Friday, May 1, 2015
Easter 5B
Easter 5B
May 3, 2015
When I was a child, we would make frequent trips back and forth between Jackson to Vicksburg to visit my grandparents who live there. I loved to look out the car window and watch as the beautiful, green colored hills rolled by. I can remember being enthralled by the foliage that grew all over those hills and thinking that it was so beautiful, both because of the way that it looked but also because it signaled that we were getting closer to seeing people who I loved to spend time with.
Fast forward to my adulthood, when I learned what that green-leafed foliage on the hills outside of Vicksburg really was. I encountered it up close and personal in the rectory yard in McComb as it sneakily sought to take over my camellia bushes and entire flower beds. You know what I’m talking about, don’t you? Kudzu! So I have this weird kind of love/hate relationship with the stuff.
And one of the interesting things about kudzu that I found is that the vines would grow incredibly long. As I was pulling one part of the vine off my bushes, I would discover that that single vine was stretched all the way to the other end of the flower bed, entwined with many other plants along the way.
It’s also incredibly tenacious, holding onto other plants with a kind of super-strength. Truly, kudzu is the Incredible Hulk of the plant world.
In today’s gospel reading, as he is preparing his disciples for his departure, Jesus says to them, “I am the vine, you are the branches.” And I can’t help but think of kudzu when he says this: how even though bad things are coming and are going to happen to all of them, Jesus is making them a promise that he will hold onto them tenaciously; how we as the body of Christ are all inextricably connected with other parts that may be way down at the other end of the flower bed.
I had an encounter with this truth a few years ago through Camp Bratton Green, our diocesan camp for young people in Central Mississippi. I had been to Bratton Green for one session as a child (5th grade), and it had been a pretty good camp experience, but I had not felt particularly plugged in to the life there. I had definitely felt like there were insiders and outsiders, and I was one of the outsiders. So I never went back, until I had just graduated from high school and decided I wanted to be a counselor. I was accepted to be on the staff of a priest I had never met, a man named Duncan M. Gray, III. And I made up my mind that as a counselor, I would actively work to make sure that every single one of the girls in my cabin felt a profound sense of belonging. I had a great week at camp that week, and it opened up a new sense of belonging for me in the life of that place.
Fast forward ten years, and I had just come back to the diocese from seminary, and I was fulfilling my required two years of service on staff at Camp Bratton Green. On my first day there, one of the permanent staff (the college age kids who run the camp for the entire summer) came up to me, and she reintroduced herself and told me that I had been her camp counselor for her first session ever at Camp Bratton Green. She told me of how that beginning and that sense of belonging had opened the door for her for many happy summers spent out at Bratton Green and how she had come to be on permanent staff to help foster that sense of belonging in the children coming after her.

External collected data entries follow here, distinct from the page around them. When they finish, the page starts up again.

(** The outcome of a clip whose two inputs open, in one formula. *)
Lemma clip_raster_with_raster_outcome ev sp mp out fs src mask_src :
  fs sp = Some (RasterFile src) ->
  fs mp = Some (RasterFile mask_src) ->
  clip_raster_with_raster ev sp mp out fs =
  match clip_data src mask_src with
  | Raise e0 =>
      (Raise (mk_exc GISProcessingError
                ("Clipping raster user raster failed: " +++ msg e0)), fs)
  | Return src_data =>
      match write ev with
      | WriteOk =>
          (Return true,
           fs_put out (RasterFile (with_bands src src_data)) fs)
      | WriteFail partial m =>
          (Raise (mk_exc GISProcessingError
                    ("Clipping raster user raster failed: " +++ m)),
           if partial then fs_put out PartialFile fs else fs)
      end
  end.
Proof.
  intros Hs Hm.
  pose proof (raises_Exception_clip_data src mask_src) as Hx.
  unfold clip_raster_with_raster, try_except.
  rewrite (bind_run _ _ _ _ _ (rasterio_open_run _ _ _ Hs)).
  rewrite (bind_run _ _ _ _ _ (rasterio_open_run _ _ _ Hm)).
  unfold clip_data in *.
  destruct (RasterProcessor.crs_ne (crs src) (crs mask_src));
    [reflexivity |].
  unfold bind at 1, lift at 1.
  destruct (read_band1 mask_src) as [md | e0].
  - cbn [and_then] in *. unfold bind at 1, lift at 1.
    destruct (mask_bands src mask_src _ (bands src)) as [sd | e1].
    + unfold bind, write_file, get_fs, set_fs, ret, raise.
      destruct (write ev) as [| [] m]; reflexivity.
    + rewrite (Hx e1 eq_refl). reflexivity.
  - cbn [and_then] in *. rewrite (Hx e0 eq_refl). reflexivity.
Qed.

(** X5. The mask is applied by pixel index alone: replacing the mask file
    by one with the same CRS, width, height, nodata value and first band,
    but any transform, type and further bands, changes neither the outcome
    of the clip nor the output it writes. *)
Theorem clip_ignores_mask_georeferencing ev sp mp out fs src m1 m2 :
  fs sp = Some (RasterFile src) ->
  fs mp = Some (RasterFile m1) ->
  sp <> mp -> out <> mp ->
  crs m1 = crs m2 ->
  width m1 = width m2 -> height m1 = height m2 ->
  nodata m1 = nodata m2 ->
  read_band1 m1 = read_band1 m2 ->
  fst (clip_raster_with_raster ev sp mp out
         (fs_put mp (RasterFile m2) fs)) =
  fst (clip_raster_with_raster ev sp mp out fs)
  /\ snd (clip_raster_with_raster ev sp mp out
            (fs_put mp (RasterFile m2) fs)) out =
     snd (clip_raster_with_raster ev sp mp out fs) out.
Proof.
  intros Hs Hm Nsp Nout Hc Hw Hh Hn Hb.
  assert (Hs2 : fs_put mp (RasterFile m2) fs sp = Some (RasterFile src))
    by (rewrite fs_put_other; assumption).
  assert (Hm2 : fs_put mp (RasterFile m2) fs mp = Some (RasterFile m2))
    by apply fs_put_same.
  assert (Ho : fs_put mp (RasterFile m2) fs out = fs out)
    by (apply fs_put_other; assumption).
  rewrite (clip_raster_with_raster_outcome ev sp mp out _ src m2 Hs2 Hm2).
  rewrite (clip_raster_with_raster_outcome ev sp mp out _ src m1 Hs Hm).
  assert (E : clip_data src m2 = clip_data src m1).
  { unfold clip_data. rewrite <- Hc, <- Hn, <- Hb.
    destruct (RasterProcessor.crs_ne (crs src) (crs m1)); [reflexivity |].
    destruct (read_band1 m1) as [md | e0]; [| reflexivity].
    cbn [and_then].
    generalize (mask_not (map (ne_scalar (nodata m1)) md)). intro sel.
    induction (bands src) as [| b0 bs IH]; [reflexivity |].
    cbn [mask_bands]. rewrite IH. unfold mask_band.
    rewrite <- Hw, <- Hh. reflexivity. }
  rewrite E.
  destruct (clip_data src m1) as [sd | e0];
    [| split; [reflexivity | exact Ho]].
  destruct (write ev) as [| [] m]; cbn [fst snd];
    (split; [reflexivity |]);
    rewrite ?fs_put_same; try reflexivity; exact Ho.
Qed.

Lemma clip_ignores_mask_georeferencing_witness :
  snd (clip_raster_with_raster ok_env "src.tif" "mask.tif" "out.tif"
         (fs_put "mask.tif" (RasterFile shifted_mask) clip_fs))
    "out.tif"%string =
  snd (clip_raster_with_raster ok_env "src.tif" "mask.tif" "out.tif" clip_fs)
    "out.tif"%string.
Proof.
  apply (proj2 (clip_ignores_mask_georeferencing ok_env "src.tif" "mask.tif"
                  "out.tif" clip_fs two_band_raster mask_raster shifted_mask
                  eq_refl eq_refl ltac:(discriminate) ltac:(discriminate)
                  eq_refl eq_refl eq_refl eq_refl eq_refl)).
Defined.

Jesus says, “I am the vine, and you are the branches.” We have no way of knowing how our gifts and our offerings may affect and enrich the life of a member of the vine in another part of the flower bed. And in working with young people, especially, we never know how God will take and use the gifts that we freely offer and how God will multiply those small humble gifts into a radical abundance. But today, we are given the opportunity to do just that.
Our entire diocese is marking today as Gray Center Sunday, when we remember and acknowledge the important role that Gray Center and Camp Bratton Green play in the formation of people as followers of Jesus Christ in Mississippi. No other place in this diocese has taught as many young people the beautiful truth of what it means to abide in God, to be a part of the long, snaky, interconnected vine that is life in and through the body of Jesus Christ.
Today, we give thanks for that ministry, and we have the opportunity to give money to support all those important ministries that fall under the auspices of Gray Center. If you are able to give thanks for Gray Center and Camp Bratton Green in this way, then you can put cash in the offering plate today (or use one of our new offering envelopes and designate on the front for Gray Center), and it will go directly to Gray Center, or you can make a check to the church and put Gray Center Sunday on the memo line.
We have no way of knowing how God will take and use that offering which we make in the life of the children of this diocese and beyond, in the life of Camp Bratton Green, in the life of Gray Center and all who go there for nourishment and retreat, and in the life of this community; but I believe that our small offering will be transformed by God into a radical abundance that will be beyond our wildest imaginings. Kind of like kudzu.